Work order:
What lines in the data below mention the string "gmap"? Copy them out.

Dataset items
+++

(* ===== verification/ArrowTypeProps.v ===== *)
(** * Columns carry the values they were built from

    The laws of the arrow crates ([ArrowValuesLaws]) and of [chrono], and from them
    that every implementation of [VgiArrow] reads back what it built, as an instance
    of one class of laws ([VgiArrowLaws]) with the collections as combinators. *)

From S2P Require Import Prelude Bytes Errors ArrowType.
From Stdlib Require Import Floats.SpecFloat.

#[local] Open Scope Z_scope.

(** The values of a Rust type. *)
Definition carrier_ok (k : Kind) : carrier k → Prop :=
  match k with
  | KString | KLargeString => fun v => utf8_valid v = true
  | KBinary | KLargeBinary | KFixedSizeBinary => fun _ => True
  | KFloat32 | KFloat64 | KBoolean => fun _ => True
  | KInt s b => fun z => if s then - 2 ^ (b - 1) ≤ z < 2 ^ (b - 1) else 0 ≤ z < 2 ^ b
  | KDate32 => fun z => - 2 ^ 31 ≤ z < 2 ^ 31
  | KTimestampMicrosecond | KTime64Microsecond | KDurationMicrosecond => in_i64
  end.

Definition kind_type (k : Kind) (t : TypeName) : bool :=
  match k, t with
  | KString, TUtf8 | KLargeString, TLargeUtf8 | KBinary, TBinary | KLargeBinary, TLargeBinary
  | KFloat32, TFloat32 | KFloat64, TFloat64 | KBoolean, TBoolean | KDate32, TDate32
  | KTimestampMicrosecond, TTimestamp _ | KTime64Microsecond, TTime64 | KDurationMicrosecond, TDuration => true
  | KInt s b, TInt s' b' => Bool.eqb s s' && (b =? b')
  | _, _ => false
  end.

(** Two rows that no accessor tells apart. *)
Definition alike_at {A} (v w : option (list A)) (i j : Z) : Prop :=
  match v, w with
  | Some v, Some w => znth v i = znth w j
  | None, None => True
  | _, _ => False
  end.

Record same_row {Array} `{!ArrowValues Array} (a : Array) (i : Z) (b : Array) (j : Z) : Prop := {
  row_values : ∀ k, alike_at (values_of k a) (values_of k b) i j;
  row_dictionary : ∀ w, match dictionary_of w a, dictionary_of w b with
                        | Some d, Some d' => read_dict i d = read_dict j d'
                        | None, None => True
                        | _, _ => False
                        end;
  row_lists : alike_at (lists_of a) (lists_of b) i j;
  row_maps : alike_at (maps_of a) (maps_of b) i j;
  row_null : is_null a i = is_null b j
}.
(* ===== verification/ShmAllocator.v ===== *)
(** * The first-fit allocator in the segment header

    [ShmAllocator] of [vgi-rpc/src/shm.rs]. The allocation table lives in the
    first [HEADER_SIZE] bytes of the segment, so every operation reads and
    writes the bytes of the mapping, and the peer may have put any bytes there.
    [total_size] is the segment's size, which [attach] copies from the handle.

    [OsShm] of [vgi-rpc/src/shm.rs]: a named region of [size] bytes obtained
    from the operating system, zero-filled at creation. The bytes are a finite
    map whose absent keys are zero, so a segment of any size evaluates. Every
    access of the source goes through [as_slice] / [as_mut_slice] and a range
    index, which panics outside [0 .. size]: [read_slice] and [write_slice]. *)

From stdpp Require Import sorting.
From S2P Require Import Prelude Bytes Errors.

(** ** The mapped segment *)

Record OsShm := mkOsShm {
  os_name : list byte;
  os_size : Z;
  os_mem : gmap Z byte
}.

Definition peek (s : OsShm) (i : Z) : byte := default x00 (os_mem s !! i).

Fixpoint store_at (m : gmap Z byte) (i : Z) (l : list byte) : gmap Z byte :=
  match l with
  | [] => m
  | b :: l => store_at (<[i := b]> m) (i + 1) l
  end.

Definition store (s : OsShm) (i : Z) (l : list byte) : OsShm :=
  mkOsShm (os_name s) (os_size s) (store_at (os_mem s) i l).

Fixpoint load (s : OsShm) (i : Z) (n : nat) : list byte :=
  match n with
  | O => []
  | S n => peek s i :: load s (i + 1) n
  end.

(** [shm.as_slice()[a..b]] *)
Definition read_slice (s : OsShm) (a b : Z) : res RpcError (list byte) :=
  if (0 <=? a) && (a <=? b) && (b <=? os_size s) then Ok (load s a (Z.to_nat (b - a))) else Panic.

(** [shm.as_mut_slice()[a..a + l.len()].copy_from_slice(l)] *)
Definition write_slice (s : OsShm) (a : Z) (l : list byte) : res RpcError OsShm :=
  if (0 <=? a) && (a + zlen l <=? os_size s) then Ok (store s a l) else Panic.

Section Memory.
Implicit Types (s : OsShm) (l : list byte).
(* ===== verification/Arrow.v ===== *)
(** * Schemas, arrays and record batches

    What the source calls of the [arrow] crates besides their IPC codec, as the
    class [ArrowArrays], and the two builders of record batches written over it:
    [empty_batch] of [vgi-rpc/src/wire.rs] and [cast_batch] of [server.rs]. *)

From S2P Require Import Prelude Bytes Errors Ipc IpcWriter.

Class ArrowArrays `{ArrowIpcWriter} := {
  Field : Type;
  DataType : Type;
  Array : Type;
  Field_eq_dec :: EqDecision Field;
  DataType_eq_dec :: EqDecision DataType;
  ArrowSchema_eq_dec :: EqDecision ArrowSchema;
  empty_schema : ArrowSchema;
  schema_fields : ArrowSchema → list Field;
  field_name : Field → list byte;
  field_data_type : Field → DataType;
  (** [matches!(t, DataType::Dictionary(..))] *)
  is_dictionary : DataType → bool;
  columns : RecordBatch → list Array;
  data_type : Array → DataType;
  new_empty_array : DataType → Array;
  (** [cast_with_options] with the default options *)
  cast_with_options : Array → DataType → option Array;
  (** [RecordBatch::try_new], and with an explicit row count *)
  try_new : ArrowSchema → list Array → res RpcError RecordBatch;
  try_new_with_row_count : ArrowSchema → list Array → Z → res RpcError RecordBatch;
  (** [get_array_memory_size] *)
  batch_memory_size : RecordBatch → Z;
  array_memory_size : Array → Z
}.

Section Batches.
Context `{ArrowArrays}.

Definition empty_batch (schema : ArrowSchema) : res RpcError RecordBatch :=
  try_new_with_row_count schema ((fun f => new_empty_array (field_data_type f)) <$> schema_fields schema) 0.

Definition schema_has_dictionary (schema : ArrowSchema) : bool :=
  existsb (fun f => is_dictionary (field_data_type f)) (schema_fields schema).

Definition cast_mismatch : RpcError := RpcErr.type_error (bs "Input schema mismatch: expected ").

(** One column: kept where it has the target's type already. *)
Definition cast_column (src : Array) (field : Field) : res RpcError Array :=
  if decide (data_type src = field_data_type field) then Ok src
  else ok_or (RpcErr.type_error (bs "cast field ")) (cast_with_options src (field_data_type field)).

Definition cast_batch (batch : RecordBatch) (target : ArrowSchema) : res RpcError RecordBatch :=
  let fields := schema_fields target in
  if negb (num_columns batch =? zlen fields) then Err cast_mismatch else
  let names := field_name <$> schema_fields (batch_schema batch) in
  if negb (bool_decide (names = (field_name <$> fields))) then Err cast_mismatch else
  cols ← mapM (fun sf => cast_column sf.1 sf.2) (zip (columns batch) fields);
  try_new target cols.
End Batches.

(** What the documentation of [arrow] says of them. *)
Class ArrowArraysLaws `{ArrowArrays} := {
  schema_fields_empty : schema_fields empty_schema = [];
  try_new_spec : ∀ s cols b, try_new s cols = Ok b → batch_schema b = s ∧ columns b = cols;
  try_new_row_count_spec : ∀ s cols n b, try_new_with_row_count s cols n = Ok b →
    batch_schema b = s ∧ num_rows b = n;
  new_empty_batch : ∀ s, is_ok (empty_batch s) = true;
  try_new_no_panic : ∀ s cols, no_panic (try_new s cols);
  cast_type : ∀ a t a', cast_with_options a t = Some a' → data_type a' = t;
  memory_size_nonneg : ∀ b, 0 ≤ batch_memory_size b;
  schema_width : ∀ b, num_columns b = zlen (schema_fields (batch_schema b)) ∧
    length (columns b) = length (schema_fields (batch_schema b))
}.

Lemma empty_batch_spec `{ArrowArraysLaws} s b : empty_batch s = Ok b → batch_schema b = s ∧ num_rows b = 0.
Proof. apply try_new_row_count_spec. Qed.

+++

Expected output:
  os_mem : gmap Z byte
Fixpoint store_at (m : gmap Z byte) (i : Z) (l : list byte) : gmap Z byte :=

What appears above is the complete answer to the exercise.